The ranking officer of the two women, Hernandez, stepped forward and raised her weapon. "Cease the verbal assault, put your hands in the air and surrender, or we will open fire."

A few moments later both women were peppering the banshee with bullets. It cut off her song and she abandoned her human face for the more aggressive, toothy face she used for eating.

When she fled, neither officer gave pursuit. Of course if a perp sprouts wings and flys off, you typically waited for the fellow in the jet boots to handle the chase. "Mr. Stark?" Hernandez asked.

"Yes, officer?" Tony stared at the mountain of immobilizing agent in front of him and tried to remember how he had gotten here.

"Are you going after it, sir? She flew west," Hernandez said. The other male officers were coming around, but to a man looked dazed and confused.

Tony frowned, not used to his mind letting him down in any situation. "F.R.I.D.A.Y. Give me a recap of the situation. Assume I don't have a clue what's happening."


Peter's dreams had always been full of color and sound, as vivid as real life. Now that he was dreaming with a partner, that hadn't changed. The other Peter, grayed-out and silent, pawed through things in their shared mindscape, asking questions with its gestures and expressions. For its latest question it morphed its hands and feet, making them into sharp, vicious looking claws.

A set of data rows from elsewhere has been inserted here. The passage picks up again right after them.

(** rt_device_read and rt_device_write. *)
Definition transfer (sel : device_ops D -> option (nat -> Z -> Z -> Z -> M (dsys D) Z)) (n : nat) (pos buffer size : Z) : M (dsys D) Z :=
  d ← rd_dev n;
  if bool_decide (dv_ref_count d = 0) then rt_set_errno (- RT_ERROR) ;; mret 0
  else match sel (dev_ops d) with Some h => h n pos buffer size | None => rt_set_errno (- RT_ENOSYS) ;; mret 0 end.
Lemma transfer_ok sel n d pos buffer size s :
  (forall i h, sel (ops i) = Some h -> behaves i (fun d s => dv_ref_count d <> 0 /\ mapped (d_mem s) buffer size)
    (fun n => h n pos buffer size) (fun n _ s s' => still_open n s s')) -> sel no_ops = None ->
  dinv s -> d_devs s !! n = Some d -> mapped (d_mem s) buffer size ->
  exists r s', transfer sel n pos buffer size s = Some (r, s') /\ steady n s s' /\ still_open n s s' /\
    match (if bool_decide (dv_ref_count d = 0) then None else sel (dev_ops d)) with
    | Some h => h n pos buffer size s = Some (r, s')
    | None => r = 0 /\ d_devs s' = d_devs s /\ d_drv s' = d_drv s /\ d_mem s' = d_mem s /\
        rt_get_errno s' = Some (- (if bool_decide (dv_ref_count d = 0) then RT_ERROR else RT_ENOSYS), s')
    end.
Proof using.
  intros Hb Hno Hi E Hm. unfold transfer. rewrite (bind_run _ _ _ _ _ (rd_dev_run _ _ _ E)).
  destruct (bool_decide_reflect (dv_ref_count d = 0)) as [Hr|Hr].
  { destruct (errno_ok (- RT_ERROR) n s Hi) as (s' & Es & Ha & E1 & E2 & E3 & E4). exists 0, s'. rewrite (bind_run _ _ _ _ _ Es).
    split; [done|]. destruct (steady_same n s s' Ha E1). by split_and!. }
  pose proof (handler_ok sel (fun h n => h n pos buffer size) _ _ n d s Hb Hno Hi E (conj Hr Hm)) as Hh.
  destruct (sel (dev_ops d)) as [h|]; [destruct Hh as (r & s' & Eh & Hst & Ho); by exists r, s'|].
  destruct (errno_ok (- RT_ENOSYS) n s Hi) as (s' & Es & Ha & E1 & E2 & E3 & E4). exists 0, s'. rewrite (bind_run _ _ _ _ _ Es).
  split; [done|]. destruct (steady_same n s s' Ha E1). by split_and!.
Qed.

Lemma write_ok n d pos buffer size s :
  dinv s -> d_devs s !! n = Some d -> mapped (d_mem s) buffer size ->
  exists r s', rt_device_write n pos buffer size s = Some (r, s') /\ steady n s s' /\ still_open n s s'.
Proof using HD.
  intros Hi E Hm. destruct (transfer_ok op_write n d pos buffer size s) as (r & s' & Ew & Hs & Ho & _); try done; [|by exists r, s'].
  intros i h Eh. by apply drv_write.
Qed.

(** The console is written in stream mode and keeps its open flag. *)
Lemma console_write_ok n d str len s :
  dinv s -> d_devs s !! n = Some d -> mapped (d_mem s) str len ->
  let s1 := set_d_devs (<[n := set_dv_open_flag (Z.lor (dv_open_flag d) RT_DEVICE_FLAG_STREAM) d]> (d_devs s)) s in
  exists r s2 d2, rt_device_write n 0 str len s1 = Some (r, s2) /\ d_devs s2 !! n = Some d2 /\
    let s' := set_d_devs (<[n := set_dv_open_flag (dv_open_flag d) d2]> (d_devs s2)) s2 in
    console_write n str len s = Some (tt, s') /\ steady n s s' /\ still_open n s s'.
Proof using HD.
  intros Hi E Hm s1. set (d1 := set_dv_open_flag (Z.lor (dv_open_flag d) RT_DEVICE_FLAG_STREAM) d) in s1.
  assert (E1 : d_devs s1 !! n = Some d1) by apply lookup_insert_eq.
  assert (Hk1 : keeps_open d d1) by (unfold keeps_open, has; apply bool_decide_ext; cbn; by rewrite Z.land_lor_distr_l, Z.lor_0_r).
  assert (Hi1 : dinv s1) by (apply (dinv_around n s s1 d1); [done|apply around_upd|done|by apply (dev_ok_kept d); [|done|apply (di_dev _ Hi n)]]).
  destruct (write_ok n d1 0 str len s1 Hi1 E1 Hm) as (r & s2 & Ew & [Ha Hd] & Ho). destruct (Hd d1 E1) as (d2 & E2 & Hk).
  exists r, s2, d2. split; [done|]. split; [done|]. cbv zeta. split.
  { unfold console_write. rewrite (bind_run _ _ _ _ _ (rd_dev_run _ _ _ E)). rewrite (bind_run _ _ _ _ _ (upd_dev_run _ _ _ _ E)).
    rewrite (bind_run _ _ _ _ _ Ew). by apply upd_dev_run. }
  split; [split|].
  - transitivity s1; [apply around_upd|]. transitivity s2; [done|apply around_upd].
  - intros d0 E0. eexists. split; [apply lookup_insert_eq|]. rewrite E in E0. injection E0 as <-. destruct Hk. by split.
  - intros d0 d0' E0 E0'. cbn in E0'. rewrite lookup_insert_eq in E0'. injection E0' as <-. rewrite E in E0. by injection E0 as <-.
Qed.
(** The characters a device driver gets: those in the buffer, at most 255. *)
Definition clipped (out : list Z) : Z := Z.min (Z.of_nat (length out)) (RT_CONSOLEBUF_SIZE - 1).
(** A run of io calls with their results. *)
Inductive io_trace : list (io_call * Z) -> dsys D -> dsys D -> Prop :=
  | io_trace_nil s : io_trace [] s s
  | io_trace_cons c r tr s s1 s' :
      io_ready c s -> io_perform c s = Some (r, s1) -> io_trace tr s1 s' -> io_trace ((c, r) :: tr) s s'.
(** The same run, with the sessions of the specification next to each state. *)
Inductive session_run : list (io_call * Z) -> (nat -> Z) -> dsys D -> (nat -> Z) -> dsys D -> Prop :=
  | session_run_nil sessions s : counts sessions s -> session_run [] sessions s sessions s
  | session_run_cons c r tr sessions sessions1 sessions' s s1 s' :
      counts sessions s -> session_step c r sessions sessions1 -> io_guarded c r sessions s s1 ->
      session_run tr sessions1 s1 sessions' s' -> session_run ((c, r) :: tr) sessions s sessions' s'.

Lemma session_step_bound c r sessions sessions' n : session_step c r sessions sessions' -> sessions' n <= sessions n + 1.
Proof.
  destruct c as [m|m oflag|m|m ? ? ?|m ? ? ?|m ? ?|?|? ?|?]; cbn; try (intros H; rewrite H; lia).
  - intros [H1 H2]. destruct (decide (n = m)) as [->|Hn]; [lia|rewrite H2 by done; lia].
  - intros [H1 H2]. destruct (decide (n = m)) as [->|Hn]; [case_bool_decide; lia|rewrite H2 by done; lia].
Qed.
Lemma session_run_ok tr sessions s s' :
  dinv rt_log_buf s -> counts sessions s -> io_trace tr s s' -> (forall n, sessions n + Z.of_nat (length tr) < 256) ->
  exists sessions', session_run tr sessions s sessions' s' /\ dinv rt_log_buf s'.
Proof using HD.
  intros Hi Hc Ht. revert sessions Hi Hc. induction Ht as [s|c r tr s s1 s' Hr E Ht IH]; intros sessions Hi Hc Hb.
  { exists sessions. by split; [constructor|]. }
  destruct (io_call_ok c sessions s Hi Hc Hr) as (r' & s1' & E' & [Hi' (sessions1 & Hst & Hcs) Hg]). rewrite E in E'. injection E' as <- <-.
  assert (Hb1 : forall n, sessions1 n + Z.of_nat (length tr) < 256).
  { intros n. pose proof (session_step_bound c r sessions sessions1 n Hst). specialize (Hb n). cbn [length] in Hb. lia. }
  destruct (IH sessions1 Hi') as (sessions' & Hrun & Hi2); [apply Hcs; intros n; specialize (Hb1 n); lia|done|].
  exists sessions'. split; [|done]. by apply (session_run_cons c r tr sessions sessions1 sessions' s s1 s').
Qed.

(** ** Properties *)

(** C11: the device layer is safe with every driver that keeps its contract.  In every state
    that calls of the device interface and of the console can reach, the kernel's invariant
    holds, a device with references is open, a standalone device has at most one, the
    registry and the console name existing devices, and the next call is defined, on every
    error path too. *)
Theorem device_calls_safe s0 s :
  dinv rt_log_buf s0 -> rtc dev_step s0 s ->
  dinv rt_log_buf s /\ forall c, dev_ready c s -> exists s', dev_perform c s = Some (tt, s').
Proof using HD.
  intros H0 Hrun. assert (Hi : dinv rt_log_buf s).
  { induction Hrun as [|s s1 s2 [c Hr E] _ IH]; [done|]. apply IH. destruct (dev_call_ok c s H0 Hr) as (s' & E' & Hi'). congruence. }
  split; [done|]. intros c Hr. destruct (dev_call_ok c s Hi Hr) as (s' & E & _). by exists s'.
Qed.
(* ===== verification/Serial.v ===== *)
(** * The serial driver framework (rt-thread/components/drivers/serial/serial.c)

    The receive side of a serial device in its three modes (polling, interrupt and DMA with a
    software FIFO), the receive interrupts, transmission by polling, and the handlers init,
    open, close, read and control.  The UART itself (struct rt_uart_ops) is a parameter.  The
    bytes a call stores at its data argument are part of its result, and so is the length
    that rx_indicate is called with.  Transmission by interrupt and by DMA, which waits for a
    completion or a data queue, is in SerialTx.v. *)
From S2P Require Import Prelude RingBuffer Kernel Device.
From stdpp Require Import base list.
From Stdlib Require Import ZArith Lia.
#[local] Open Scope Z_scope.
Import RingBuffer.

(** ** Data *)

Definition RT_DEVICE_FLAG_SUSPENDED : Z := 0x020.
Definition RT_DEVICE_FLAG_INT_RX : Z := 0x100.
Definition RT_DEVICE_FLAG_DMA_RX : Z := 0x200.
Definition RT_DEVICE_FLAG_INT_TX : Z := 0x400.
Definition RT_DEVICE_FLAG_DMA_TX : Z := 0x800.
Definition RT_DEVICE_CTRL_RESUME : Z := 0x01.
Definition RT_DEVICE_CTRL_SUSPEND : Z := 0x02.
Definition RT_DEVICE_CTRL_CONFIG : Z := 0x03.
Definition RT_DEVICE_CTRL_SET_INT : Z := 0x10.
Definition RT_DEVICE_CTRL_CLR_INT : Z := 0x11.

(** struct serial_configure. *)
Record serial_configure := SerialConfigure {
  baud_rate : Z; data_bits : Z; stop_bits : Z; parity : Z; bit_order : Z; invert : Z; bufsz : Z; reserved : Z;
}.
(** struct rt_serial_rx_fifo with the buffer behind it. *)
Record rt_serial_rx_fifo := RxFifo { rf_buffer : list Z; rf_put_index : Z; rf_get_index : Z; rf_is_full : bool }.
(** What serial_rx and serial_tx point to; a transmit structure is known by its kind. *)
Inductive rx_struct := RxF (f : rt_serial_rx_fifo) | RxD (activated : bool).
Inductive tx_struct := TxF | TxD (activated : bool).

(** struct rt_serial_device, with the fields of its device that serial.c uses, the flag
    already_output of _serial_check_buffer_size, errno and the state [H] of the UART. *)
Record serial {H : Type} := Serial {
  sr_flag : Z;
  sr_open_flag : Z;
  sr_ref_count : Z;
  sr_rx_indicate : bool;
  sr_config : serial_configure;
  sr_rx : option rx_struct;
  sr_tx : option tx_struct;
  sr_warned : bool;
  sr_errno : Z;
  sr_hw : H;
}.
Arguments serial : clear implicits.
Arguments Serial {H}.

"I know it seems like an improvement, but I don't kill my enemies. Giving me lethal claws would make my life harder, not easier." Peter sighed. "Also, I know it's a foreign concept to you, but humans, we don't communicate the way you're used to. A human sees a beastie with big gnarly claws, they assume monster. It scares them. So it's nice that the option is there, but no, I'm not game for full-time clawed mode."

Gray-Peter took its full-color counterpart's hand and pulled him into closer proximity, arm wrapped around his back. It didn't like having to frame things as words between them.

"How do I get myself into these things?" Peter didn't shrug his twin away. As frightening and alien as it could be, it was also an infant and needed guidance to know what to be. "Teenage parent to an alien goo-monster-I'm an after school special, a really weird Star Trek after school special."

Every second of every day it was learning from Peter, becoming more complete. It wanted to teach too, to show what it could do, what it could be. It had just started to show Peter what it was capable of, and claws were really just the tip of the iceberg.

"Why don't I remember you when I'm awake? Are you making me forget?" Peter asked but he already knew the answer, radiating up Gray-Peter's arm and directly into his mind. "You wouldn't think that my conscious brain could manage that level of denial. That's like looking at the sky and convincing yourself it's green."

Both Peters laughed; a series of jokes passed between them without words. They settled together, arms intertwined, heads resting against each other. "We're protectors," Peter said. He repeated it over and over, the most important thing for Gray to learn. "We're protectors."

Gray didn't answer, but it listened, less to Peter's words than to the images and emotions behind them.